═════ Data supplied ═════
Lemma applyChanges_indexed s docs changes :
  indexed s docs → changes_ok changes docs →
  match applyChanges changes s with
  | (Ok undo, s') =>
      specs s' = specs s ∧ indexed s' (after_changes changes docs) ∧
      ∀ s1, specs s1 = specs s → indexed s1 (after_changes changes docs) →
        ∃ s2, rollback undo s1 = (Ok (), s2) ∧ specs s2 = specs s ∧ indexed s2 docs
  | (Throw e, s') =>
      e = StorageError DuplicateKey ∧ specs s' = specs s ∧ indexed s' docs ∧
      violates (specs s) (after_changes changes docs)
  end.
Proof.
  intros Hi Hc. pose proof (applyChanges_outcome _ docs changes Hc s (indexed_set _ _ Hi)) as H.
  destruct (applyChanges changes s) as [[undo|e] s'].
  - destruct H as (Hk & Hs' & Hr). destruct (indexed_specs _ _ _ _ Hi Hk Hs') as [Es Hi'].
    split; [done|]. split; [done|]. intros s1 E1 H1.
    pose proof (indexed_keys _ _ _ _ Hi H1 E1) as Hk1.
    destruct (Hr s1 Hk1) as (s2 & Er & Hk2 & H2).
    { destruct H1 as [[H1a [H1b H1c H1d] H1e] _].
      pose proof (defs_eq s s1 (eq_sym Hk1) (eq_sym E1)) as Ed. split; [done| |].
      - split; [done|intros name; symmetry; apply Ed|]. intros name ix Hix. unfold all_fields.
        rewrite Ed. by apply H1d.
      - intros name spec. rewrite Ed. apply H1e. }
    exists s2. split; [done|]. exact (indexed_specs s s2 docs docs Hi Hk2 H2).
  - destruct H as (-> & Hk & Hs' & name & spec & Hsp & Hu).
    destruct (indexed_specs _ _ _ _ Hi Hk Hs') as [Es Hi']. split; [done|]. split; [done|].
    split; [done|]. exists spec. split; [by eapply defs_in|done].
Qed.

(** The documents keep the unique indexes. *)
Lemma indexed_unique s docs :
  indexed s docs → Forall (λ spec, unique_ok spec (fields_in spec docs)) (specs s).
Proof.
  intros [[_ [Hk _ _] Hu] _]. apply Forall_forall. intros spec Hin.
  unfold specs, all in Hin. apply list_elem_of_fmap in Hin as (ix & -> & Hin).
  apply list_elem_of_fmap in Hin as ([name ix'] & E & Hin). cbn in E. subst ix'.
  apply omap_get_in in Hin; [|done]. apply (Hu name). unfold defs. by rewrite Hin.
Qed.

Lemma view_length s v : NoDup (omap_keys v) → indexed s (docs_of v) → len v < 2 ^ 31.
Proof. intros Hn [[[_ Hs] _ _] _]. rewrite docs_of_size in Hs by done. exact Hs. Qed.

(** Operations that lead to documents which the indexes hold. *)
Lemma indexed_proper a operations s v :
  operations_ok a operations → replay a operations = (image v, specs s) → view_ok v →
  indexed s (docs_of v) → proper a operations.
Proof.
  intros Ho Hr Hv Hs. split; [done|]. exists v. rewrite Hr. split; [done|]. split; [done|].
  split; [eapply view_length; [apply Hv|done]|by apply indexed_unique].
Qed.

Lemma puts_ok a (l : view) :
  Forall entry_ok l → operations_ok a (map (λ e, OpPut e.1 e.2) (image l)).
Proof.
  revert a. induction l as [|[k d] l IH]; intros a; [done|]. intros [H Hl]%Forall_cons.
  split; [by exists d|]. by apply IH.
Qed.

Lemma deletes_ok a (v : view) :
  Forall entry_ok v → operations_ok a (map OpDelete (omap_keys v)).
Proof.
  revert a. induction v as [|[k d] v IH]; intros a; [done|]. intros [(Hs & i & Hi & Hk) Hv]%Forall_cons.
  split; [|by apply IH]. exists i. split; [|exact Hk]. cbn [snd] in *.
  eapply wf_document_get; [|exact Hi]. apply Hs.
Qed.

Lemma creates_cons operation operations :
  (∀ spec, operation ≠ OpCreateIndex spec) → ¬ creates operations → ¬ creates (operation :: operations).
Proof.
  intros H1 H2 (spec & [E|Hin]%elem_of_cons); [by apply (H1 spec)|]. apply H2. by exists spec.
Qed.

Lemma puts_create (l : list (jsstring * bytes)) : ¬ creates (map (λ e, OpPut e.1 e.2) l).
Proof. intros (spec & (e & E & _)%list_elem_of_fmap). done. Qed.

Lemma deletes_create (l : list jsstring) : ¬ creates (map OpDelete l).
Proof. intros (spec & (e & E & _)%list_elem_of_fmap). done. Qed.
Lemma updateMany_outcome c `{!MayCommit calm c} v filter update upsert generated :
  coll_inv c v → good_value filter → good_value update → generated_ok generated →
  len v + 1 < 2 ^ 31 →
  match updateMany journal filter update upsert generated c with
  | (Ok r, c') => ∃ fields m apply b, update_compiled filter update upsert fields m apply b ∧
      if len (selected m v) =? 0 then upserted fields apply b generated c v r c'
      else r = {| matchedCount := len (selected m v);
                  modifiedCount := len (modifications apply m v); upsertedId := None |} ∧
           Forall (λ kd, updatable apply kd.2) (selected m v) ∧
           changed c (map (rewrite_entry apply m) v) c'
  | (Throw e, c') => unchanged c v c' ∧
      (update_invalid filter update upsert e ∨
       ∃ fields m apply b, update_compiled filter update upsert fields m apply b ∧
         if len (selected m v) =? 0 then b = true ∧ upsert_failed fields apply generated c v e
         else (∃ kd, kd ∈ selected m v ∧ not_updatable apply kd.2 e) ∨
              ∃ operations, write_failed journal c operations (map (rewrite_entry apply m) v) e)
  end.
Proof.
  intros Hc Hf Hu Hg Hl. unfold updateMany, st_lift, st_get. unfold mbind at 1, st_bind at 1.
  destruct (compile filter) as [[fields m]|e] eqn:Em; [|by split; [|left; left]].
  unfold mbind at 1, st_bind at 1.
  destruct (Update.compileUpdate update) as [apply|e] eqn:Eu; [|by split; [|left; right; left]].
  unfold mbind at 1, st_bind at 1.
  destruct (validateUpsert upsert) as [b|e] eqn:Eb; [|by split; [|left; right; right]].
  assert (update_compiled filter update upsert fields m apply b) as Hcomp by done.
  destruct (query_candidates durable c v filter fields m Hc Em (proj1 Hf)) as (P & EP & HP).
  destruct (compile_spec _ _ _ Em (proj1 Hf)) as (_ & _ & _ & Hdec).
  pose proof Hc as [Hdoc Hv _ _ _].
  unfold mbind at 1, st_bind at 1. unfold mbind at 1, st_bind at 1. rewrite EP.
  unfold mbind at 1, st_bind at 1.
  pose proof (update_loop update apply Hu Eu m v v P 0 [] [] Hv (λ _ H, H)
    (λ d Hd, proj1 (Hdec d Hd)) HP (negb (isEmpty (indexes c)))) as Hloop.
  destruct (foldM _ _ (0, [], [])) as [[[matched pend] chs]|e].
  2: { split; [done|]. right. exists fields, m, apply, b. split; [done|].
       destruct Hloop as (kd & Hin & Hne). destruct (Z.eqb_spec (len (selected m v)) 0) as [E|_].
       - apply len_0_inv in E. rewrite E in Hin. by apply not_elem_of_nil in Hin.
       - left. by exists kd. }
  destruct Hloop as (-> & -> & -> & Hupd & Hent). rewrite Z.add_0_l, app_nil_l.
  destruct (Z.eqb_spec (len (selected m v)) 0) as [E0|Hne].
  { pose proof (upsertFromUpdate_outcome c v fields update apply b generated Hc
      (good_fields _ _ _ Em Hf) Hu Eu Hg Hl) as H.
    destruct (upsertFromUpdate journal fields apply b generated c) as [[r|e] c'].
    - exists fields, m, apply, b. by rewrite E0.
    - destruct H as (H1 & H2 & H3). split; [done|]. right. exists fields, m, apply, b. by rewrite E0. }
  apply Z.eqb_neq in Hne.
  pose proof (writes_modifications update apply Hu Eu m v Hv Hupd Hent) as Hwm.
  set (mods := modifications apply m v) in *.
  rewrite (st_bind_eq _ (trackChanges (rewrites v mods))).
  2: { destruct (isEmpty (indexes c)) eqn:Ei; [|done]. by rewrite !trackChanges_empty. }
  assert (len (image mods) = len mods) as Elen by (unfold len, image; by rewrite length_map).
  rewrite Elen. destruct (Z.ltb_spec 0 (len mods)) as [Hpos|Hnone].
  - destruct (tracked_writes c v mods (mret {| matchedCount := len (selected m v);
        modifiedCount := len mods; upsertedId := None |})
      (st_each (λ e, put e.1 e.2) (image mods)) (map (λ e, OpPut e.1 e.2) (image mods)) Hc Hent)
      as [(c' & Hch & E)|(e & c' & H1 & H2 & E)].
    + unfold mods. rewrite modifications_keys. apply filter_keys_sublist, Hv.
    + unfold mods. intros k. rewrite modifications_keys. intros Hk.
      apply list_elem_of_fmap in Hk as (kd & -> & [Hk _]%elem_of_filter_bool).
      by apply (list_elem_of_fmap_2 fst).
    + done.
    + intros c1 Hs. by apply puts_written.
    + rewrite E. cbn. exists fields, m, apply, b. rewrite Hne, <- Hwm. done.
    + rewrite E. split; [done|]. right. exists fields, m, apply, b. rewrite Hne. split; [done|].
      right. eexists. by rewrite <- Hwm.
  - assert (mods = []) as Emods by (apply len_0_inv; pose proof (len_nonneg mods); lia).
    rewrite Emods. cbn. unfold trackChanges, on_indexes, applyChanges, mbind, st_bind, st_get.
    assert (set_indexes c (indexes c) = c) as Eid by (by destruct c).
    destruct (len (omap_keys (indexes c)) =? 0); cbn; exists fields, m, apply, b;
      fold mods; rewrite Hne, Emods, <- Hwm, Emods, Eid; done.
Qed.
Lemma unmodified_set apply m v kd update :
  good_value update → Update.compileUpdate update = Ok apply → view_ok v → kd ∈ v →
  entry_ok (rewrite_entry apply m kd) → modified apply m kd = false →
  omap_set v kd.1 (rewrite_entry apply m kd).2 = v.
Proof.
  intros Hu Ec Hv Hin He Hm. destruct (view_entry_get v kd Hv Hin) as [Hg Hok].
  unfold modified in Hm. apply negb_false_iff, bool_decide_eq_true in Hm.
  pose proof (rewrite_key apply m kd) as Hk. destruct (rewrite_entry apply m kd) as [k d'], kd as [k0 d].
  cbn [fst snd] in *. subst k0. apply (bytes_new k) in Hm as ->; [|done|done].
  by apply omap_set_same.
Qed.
═════
Among the entries above, copy exactly only the lines starting with the one containing "destruct (isEmpty (indexes" and going through the one containing "modifiedCount := len mods;", both ends included.

**Task solution**
  2: { destruct (isEmpty (indexes c)) eqn:Ei; [|done]. by rewrite !trackChanges_empty. }
  assert (len (image mods) = len mods) as Elen by (unfold len, image; by rewrite length_map).
  rewrite Elen. destruct (Z.ltb_spec 0 (len mods)) as [Hpos|Hnone].
  - destruct (tracked_writes c v mods (mret {| matchedCount := len (selected m v);
        modifiedCount := len mods; upsertedId := None |})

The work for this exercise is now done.